**EXERCISE AIM**
Using "Record" as the search string, find the matching lines below and copy them.

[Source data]

• • • •

(* ===== verification/ItemFetcher.v ===== *)
(** * Fetching items from peers ([overlay/ItemFetcher.cpp])

    A tracker per missing item (a transaction set or a quorum set) asks one
    peer after the other, and keeps the envelopes that wait for the item. *)

From S2P Require Import Prelude OrdContainers Floodgate.

Notation ItemID := Z.

Section Data.
Context (Envelope : Type).

Record Tracker := {
  mLastAskedPeer : option Peer;
  mNumListRebuild : Z;
  mPeersToAsk : list Peer;            (** from the front to the back *)
  mTimer : option Z;                  (** the wait that is outstanding, in milliseconds *)
  mIsStopped : bool;
  mWaitingEnvelopes : list (MsgHash * Envelope);
}.

Record FetchState := {
  mTrackers : list (ItemID * Tracker);
  asked : list (Peer * ItemID);       (** calls of [askPeer] *)
  delivered : list Envelope;          (** calls of [Herder::recvSCPEnvelope] *)
}.

End Data.
Arguments mLastAskedPeer {Envelope} _.
Arguments mNumListRebuild {Envelope} _.
Arguments mPeersToAsk {Envelope} _.
Arguments mTimer {Envelope} _.
Arguments mIsStopped {Envelope} _.
Arguments mWaitingEnvelopes {Envelope} _.
Arguments Build_Tracker {Envelope} _ _ _ _ _ _.
Arguments mTrackers {Envelope} _.
Arguments asked {Envelope} _.
Arguments delivered {Envelope} _.
Arguments Build_FetchState {Envelope} _ _ _.

(** What the overlay manager tells at the time of a call. *)
Record FetchEnv := {
  peersKnow : MsgHash -> list Peer;   (** [getPeersKnows] *)
  getRandomPeers : list Peer;
  authenticated : Peer -> bool;
}.

Definition MS_TO_WAIT_FOR_FETCH_REPLY : Z := 1500.
Definition MAX_REBUILD_FETCH_LIST : Z := 1000.

Module TR.
Section Methods.
Context {Envelope : Type} (sha256 : Envelope -> MsgHash) (slotIndex : Envelope -> Z).
Implicit Types (t : Tracker Envelope) (env : FetchEnv).

Definition init : Tracker Envelope := Build_Tracker None 0 [] None false [].

Definition clearEnvelopesBelow (slot : Z) t : bool * Tracker Envelope :=
  let w := List.filter (fun e => negb (slotIndex e.2 <? slot)) (mWaitingEnvelopes t) in
  match w with
  | _ :: _ => (true, Build_Tracker (mLastAskedPeer t) (mNumListRebuild t) (mPeersToAsk t) (mTimer t) (mIsStopped t) w)
  | [] => (false, Build_Tracker None (mNumListRebuild t) (mPeersToAsk t) None true [])
  end.

(** The new list: who knows an envelope that waits goes to the back. *)
Definition peersWithEnvelope env (w : list (MsgHash * Envelope)) : list Peer :=
  fold_left (fun acc e => fold_left (fun acc p => os_insert p acc) (peersKnow env e.1) acc) w [].

Definition buildList (withEnvelope random : list Peer) : list Peer :=
  fold_left (fun l p => if os_mem p withEnvelope then l ++ [p] else p :: l) random [].

(** The loop that takes peers from the back until one is authenticated. *)
Fixpoint popBack env (backToFront : list Peer) : option Peer * list Peer :=
  match backToFront with
  | [] => (None, [])
  | p :: r => if authenticated env p then (Some p, r) else popBack env r
  end.

Definition tryNextPeer env t : option Peer * Tracker Envelope :=
  let '(l, n) :=
    match mPeersToAsk t, mLastAskedPeer t with
    | [], None => (buildList (peersWithEnvelope env (mWaitingEnvelopes t)) (getRandomPeers env), i32 (mNumListRebuild t + 1))
    | l, _ => (l, mNumListRebuild t)
    end in
  let '(peer, r) := popBack env (rev l) in
  let '(last, nextTry) :=
    match peer with
    | None => (None, MS_TO_WAIT_FOR_FETCH_REPLY * (if n >? MAX_REBUILD_FETCH_LIST then MAX_REBUILD_FETCH_LIST else n))
    | Some p => (Some p, MS_TO_WAIT_FOR_FETCH_REPLY)
    end in
  (peer, Build_Tracker last n (rev r) (Some nextTry) (mIsStopped t) (mWaitingEnvelopes t)).

Definition listen (env : Envelope) t : Tracker Envelope :=
  Build_Tracker (mLastAskedPeer t) (mNumListRebuild t) (mPeersToAsk t) (mTimer t) (mIsStopped t) (mWaitingEnvelopes t ++ [(sha256 env, env)]).

Definition doesntHave env (peer : Peer) t : option Peer * Tracker Envelope :=
  if bool_decide (mLastAskedPeer t = Some peer) then tryNextPeer env t else (None, t).

(** [mTimer.cancel()] *)
Definition cancel t : Tracker Envelope :=
  Build_Tracker (mLastAskedPeer t) (mNumListRebuild t) (mPeersToAsk t) None (mIsStopped t) (mWaitingEnvelopes t).

End Methods.
End TR.

Module IF.
Section Methods.
Context {Envelope : Type} (sha256 : Envelope -> MsgHash) (slotIndex : Envelope -> Z).
Implicit Types (st : FetchState Envelope) (env : FetchEnv).

Definition init : FetchState Envelope := Build_FetchState [] [] [].

(** Store a tracker; [askPeer] if there is a peer to ask. *)
Definition store (itemID : ItemID) (pt : option Peer * Tracker Envelope) st : FetchState Envelope :=
  Build_FetchState (om_set itemID pt.2 (mTrackers st)) (asked st ++ match pt.1 with Some p => [(p, itemID)] | None => [] end) (delivered st).

Definition fetch env (itemID : ItemID) (envelope : Envelope) st : FetchState Envelope :=
  match om_find itemID (mTrackers st) with
  | None => store itemID (TR.tryNextPeer env (TR.listen sha256 envelope TR.init)) st
  | Some t => store itemID (None, TR.listen sha256 envelope t) st
  end.

Definition stopFetchingBelowInternal (slot : Z) st : FetchState Envelope :=
  Build_FetchState (omap (fun e => let '(keep, t) := TR.clearEnvelopesBelow slotIndex slot e.2 in if (keep : bool) then Some (e.1, t) else None) (mTrackers st))
    (asked st) (delivered st).

Definition doesntHave env (itemID : ItemID) (peer : Peer) st : FetchState Envelope :=
  match om_find itemID (mTrackers st) with
  | None => st
  | Some t => store itemID (TR.doesntHave env peer t) st
  end.

(** The retry timer of an item. *)
Definition timer env (itemID : ItemID) st : FetchState Envelope :=
  match om_find itemID (mTrackers st) with
  | None => st
  | Some t => match mTimer t with Some _ => store itemID (TR.tryNextPeer env t) st | None => st end
  end.

Definition waiting (itemID : ItemID) st : list (MsgHash * Envelope) :=
  match om_find itemID (mTrackers st) with Some t => mWaitingEnvelopes t | None => [] end.

(** Receiving an item.  [S] is the state of the node, of which the fetcher is a
    part; [recvSCPEnvelope] of the herder may change all of it. *)
Context {S : Type} (getF : S -> FetchState Envelope) (setF : FetchState Envelope -> S -> S).
(** A call may not return; [outOfFuel] says that the loop of [recv] has not ended. *)
Context {Halt : Type} (outOfFuel : Halt) (recvSCPEnvelope : Envelope -> S -> S + Halt).

(** The loop of [recv]. *)
Fixpoint recvLoop (fuel : nat) (itemID : ItemID) (s : S) : S + Halt :=
  let st := getF s in
  match om_find itemID (mTrackers st) with
  | None => inl s
  | Some t =>
      match rev (mWaitingEnvelopes t) with
      | [] => inl (setF (store itemID (None, TR.cancel t) st) s)
      | (_, e) :: r =>
          match fuel with
          | O => inr outOfFuel
          | Datatypes.S f =>
              let t' := Build_Tracker (mLastAskedPeer t) (mNumListRebuild t) (mPeersToAsk t) (mTimer t) (mIsStopped t) (rev r) in
              let st := Build_FetchState (om_set itemID t' (mTrackers st)) (asked st) (delivered st ++ [e]) in
              match recvSCPEnvelope e (setF st s) with
              | inl s => recvLoop f itemID s
              | inr z => inr z
              end
          end
      end
  end.

Definition recv (itemID : ItemID) (s : S) : S + Halt := recvLoop (length (waiting itemID (getF s))) itemID s.

End Methods.
End IF.

(** ** Facts *)
Section Facts.
Context {Envelope : Type}.
Implicit Types (t : Tracker Envelope) (env : FetchEnv).

(** The peers asked by repeated calls, in order. *)
Fixpoint rounds env (n : nat) t : list Peer * Tracker Envelope :=
  match n with
  | O => ([], t)
  | Datatypes.S n => let '(p, t) := TR.tryNextPeer env t in let '(l, t) := rounds env n t in (match p with Some p => p :: l | None => l end, t)
  end.

Lemma popBack_spec env l : match List.filter (authenticated env) l with
  | [] => TR.popBack env l = (None, [])
  | p :: r => exists l', TR.popBack env l = (Some p, l') /\ List.filter (authenticated env) l' = r
  end.
Proof.
  induction l as [|p l IH]; [done|]. cbn. destruct (authenticated env p); [by exists l|done].
Qed.

Lemma filter_rev {A} (f : A -> bool) l : List.filter f (rev l) = rev (List.filter f l).
Proof. induction l as [|x l IH]; [done|]. cbn. rewrite List.filter_app, IH. cbn. destruct (f x); [done|by rewrite app_nil_r]. Qed.

(** In a round every authenticated peer of the list is asked once. *)
Lemma rounds_asked env k : forall t l last, List.filter (authenticated env) (rev (mPeersToAsk t)) = l -> length l = k -> mLastAskedPeer t = Some last ->
  let '(ps, t') := rounds env k t in ps = l /\ List.filter (authenticated env) (rev (mPeersToAsk t')) = [] /\ is_Some (mLastAskedPeer t') /\
    mNumListRebuild t' = mNumListRebuild t /\ mWaitingEnvelopes t' = mWaitingEnvelopes t /\ mIsStopped t' = mIsStopped t.
Proof.
  induction k as [|k IH]; intros t l last El Hk Hlast; cbn [rounds].
  { destruct l; [|done]. split_and!; try done. }
  destruct l as [|p l]; [done|]. injection Hk as Hk. unfold TR.tryNextPeer. rewrite Hlast.
  destruct (mPeersToAsk t) as [|q qs] eqn:Eq; [done|]. rewrite <- Eq in *.
  pose proof (popBack_spec env (rev (mPeersToAsk t))) as Hp. rewrite El in Hp. destruct Hp as (l' & -> & El').
  set (t1 := Build_Tracker _ _ _ _ _ _). specialize (IH t1 l p). destruct (rounds env k t1) as [ps t']. destruct IH as (-> & H2 & H3 & H4 & H5 & H6); [cbn; by rewrite rev_involutive|done|done|].
  done.
Qed.

Lemma buildList_spec W R : TR.buildList W R = rev (List.filter (fun p => negb (os_mem p W)) R) ++ List.filter (fun p => os_mem p W) R.
Proof.
  unfold TR.buildList. assert (forall l, fold_left (fun l p => if os_mem p W then l ++ [p] else p :: l) R l =
    rev (List.filter (fun p => negb (os_mem p W)) R) ++ l ++ List.filter (fun p => os_mem p W) R) as ->; [|done].
  induction R as [|p R IH]; intros l; cbn; [by rewrite app_nil_r|]. rewrite IH. destruct (os_mem p W); cbn; [by rewrite <- app_assoc|].
  by rewrite <- app_assoc.
Qed.

(** The peers of a round: those that know an envelope that waits for the item
    come first. *)
Definition roundPeers env (w : list (MsgHash * Envelope)) : list Peer :=
  let W := TR.peersWithEnvelope env w in
  rev (List.filter (fun p => os_mem p W && authenticated env p) (getRandomPeers env)) ++
  List.filter (fun p => negb (os_mem p W) && authenticated env p) (getRandomPeers env).

Lemma filter_filter {A} (f g : A -> bool) l : List.filter f (List.filter g l) = List.filter (fun x => g x && f x) l.
Proof. induction l as [|x l IH]; [done|]. cbn. destruct (g x); cbn; rewrite IH; done. Qed.

Lemma roundPeers_build env w :
  List.filter (authenticated env) (rev (TR.buildList (TR.peersWithEnvelope env w) (getRandomPeers env))) = roundPeers env w.
Proof.
  rewrite buildList_spec, rev_app_distr, rev_involutive, List.filter_app, filter_rev, !filter_filter. done.
Qed.

Lemma tryNextPeer_none env t : List.filter (authenticated env) (rev (mPeersToAsk t)) = [] -> is_Some (mLastAskedPeer t) ->
  TR.tryNextPeer env t = (None, Build_Tracker None (mNumListRebuild t) []
    (Some (MS_TO_WAIT_FOR_FETCH_REPLY * (if mNumListRebuild t >? MAX_REBUILD_FETCH_LIST then MAX_REBUILD_FETCH_LIST else mNumListRebuild t))) (mIsStopped t) (mWaitingEnvelopes t)).
Proof.
  intros El [last Hlast]. unfold TR.tryNextPeer. rewrite Hlast. pose proof (popBack_spec env (rev (mPeersToAsk t))) as Hp. rewrite El in Hp.
  destruct (mPeersToAsk t); by rewrite Hp.
Qed.

Lemma rounds_app env n m t : rounds env (n + m) t = let '(l, t1) := rounds env n t in let '(l', t2) := rounds env m t1 in (l ++ l', t2).
Proof.
  revert t. induction n as [|n IH]; intros t; cbn [rounds Nat.add]; [by destruct (rounds env m t)|].
  destruct (TR.tryNextPeer env t) as [p t1]. rewrite IH. destruct (rounds env n t1) as [l t2]. destruct (rounds env m t2) as [l' t3]. by destruct p.
Qed.

Lemma round_all env t : mPeersToAsk t = [] -> mLastAskedPeer t = None ->
  let L := roundPeers env (mWaitingEnvelopes t) in let n := i32 (mNumListRebuild t + 1) in
  rounds env (Datatypes.S (length L)) t =
    (L, Build_Tracker None n [] (Some (MS_TO_WAIT_FOR_FETCH_REPLY * (if n >? MAX_REBUILD_FETCH_LIST then MAX_REBUILD_FETCH_LIST else n))) (mIsStopped t) (mWaitingEnvelopes t)).
Proof.
  intros Hp Hl L n. set (B := TR.buildList (TR.peersWithEnvelope env (mWaitingEnvelopes t)) (getRandomPeers env)).
  assert (List.filter (authenticated env) (rev B) = L) as HL by apply roundPeers_build.
  pose proof (popBack_spec env (rev B)) as Hb. rewrite HL in Hb.
  assert (TR.tryNextPeer env t = let '(peer, r) := TR.popBack env (rev B) in
    let '(last, nextTry) := match peer with
      | None => (None, MS_TO_WAIT_FOR_FETCH_REPLY * (if n >? MAX_REBUILD_FETCH_LIST then MAX_REBUILD_FETCH_LIST else n))
      | Some p => (Some p, MS_TO_WAIT_FOR_FETCH_REPLY) end in
    (peer, Build_Tracker last n (rev r) (Some nextTry) (mIsStopped t) (mWaitingEnvelopes t))) as E1 by (unfold TR.tryNextPeer; by rewrite Hp, Hl).
  clearbody L. destruct L as [|p L].
  { cbn [rounds length]. by rewrite E1, Hb. }
  destruct Hb as (l' & Hb & Hl'). rewrite Hb in E1. replace (S (length (p :: L))) with (1 + (length L + 1))%nat by (cbn; lia).
  rewrite rounds_app. cbn [rounds]. rewrite E1. set (t1 := Build_Tracker (Some p) _ _ _ _ _). rewrite rounds_app.
  pose proof (rounds_asked env (length L) t1 L p) as Hr. destruct (rounds env (length L) t1) as [ps t2].
  destruct Hr as (-> & H2 & H3 & H4 & H5 & H6); [cbn; by rewrite rev_involutive|done|done|].
  cbn [rounds]. rewrite (tryNextPeer_none env t2 H2 H3), H4, H5, H6. cbn [t1 mNumListRebuild mIsStopped mWaitingEnvelopes]. by rewrite app_nil_r.
Qed.

(** ** Receiving an item *)

(** A part of the state that can be replaced. *)
Class FetchLens {S : Type} (getF : S -> FetchState Envelope) (setF : FetchState Envelope -> S -> S) : Prop :=
  get_set : forall f s, getF (setF f s) = f.

Section Recv.
Context {S Halt : Type} (getF : S -> FetchState Envelope) (setF : FetchState Envelope -> S -> S) `{!FetchLens getF setF} (outOfFuel : Halt).

(** The herder, handed an envelope, does not ask again for the item that has
    just arrived. *)
Definition keepsItem (I : S -> Prop) (recvSCPEnvelope : Envelope -> S -> S + Halt) (itemID : ItemID) : Prop :=
  forall e s, I s -> exists s', recvSCPEnvelope e s = inl s' /\ I s' /\
    om_find itemID (mTrackers (getF s')) = om_find itemID (mTrackers (getF s)) /\ delivered (getF s') = delivered (getF s).

Lemma recvLoop_spec I recvE itemID : keepsItem I recvE itemID -> (forall f s, I s -> I (setF f s)) -> forall w s t,
  I s -> om_find itemID (mTrackers (getF s)) = Some t -> rev (mWaitingEnvelopes t) = w ->
  exists s' t', IF.recvLoop getF setF outOfFuel recvE (length w) itemID s = inl s' /\ I s' /\ om_find itemID (mTrackers (getF s')) = Some t' /\
    mWaitingEnvelopes t' = [] /\ mTimer t' = None /\ mLastAskedPeer t' = mLastAskedPeer t /\ delivered (getF s') = delivered (getF s) ++ w.*2.
Proof.
  intros H HI. induction w as [|[h e] w IH]; intros s t Hs Ht Ew; cbn [IF.recvLoop length].
  - rewrite Ht, Ew. eexists _, (TR.cancel t). split; [done|]. rewrite get_set. cbn. rewrite om_find_set_eq, !app_nil_r. split_and!; try done.
    { by apply HI. } by rewrite <- (rev_involutive (mWaitingEnvelopes t)), Ew.
  - rewrite Ht, Ew. set (t1 := Build_Tracker _ _ _ _ _ _). set (st1 := Build_FetchState _ _ _).
    destruct (H e (setF st1 s)) as (s1 & -> & Hs1 & H1 & H2); [by apply HI|]. rewrite get_set in H1, H2. cbn in H1, H2. rewrite om_find_set_eq in H1.
    destruct (IH s1 t1 Hs1 H1) as (s' & t' & E & Hs' & Ht' & Hw & Htm & Hla & Hd); [cbn; by rewrite rev_involutive|].
    exists s', t'. split_and!; try done. rewrite Hd, H2. cbn. by rewrite <- app_assoc.
Qed.

End Recv.
End Facts.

• • • •

**EXERCISE ANSWER**
Record Tracker := {
Record FetchState := {
Record FetchEnv := {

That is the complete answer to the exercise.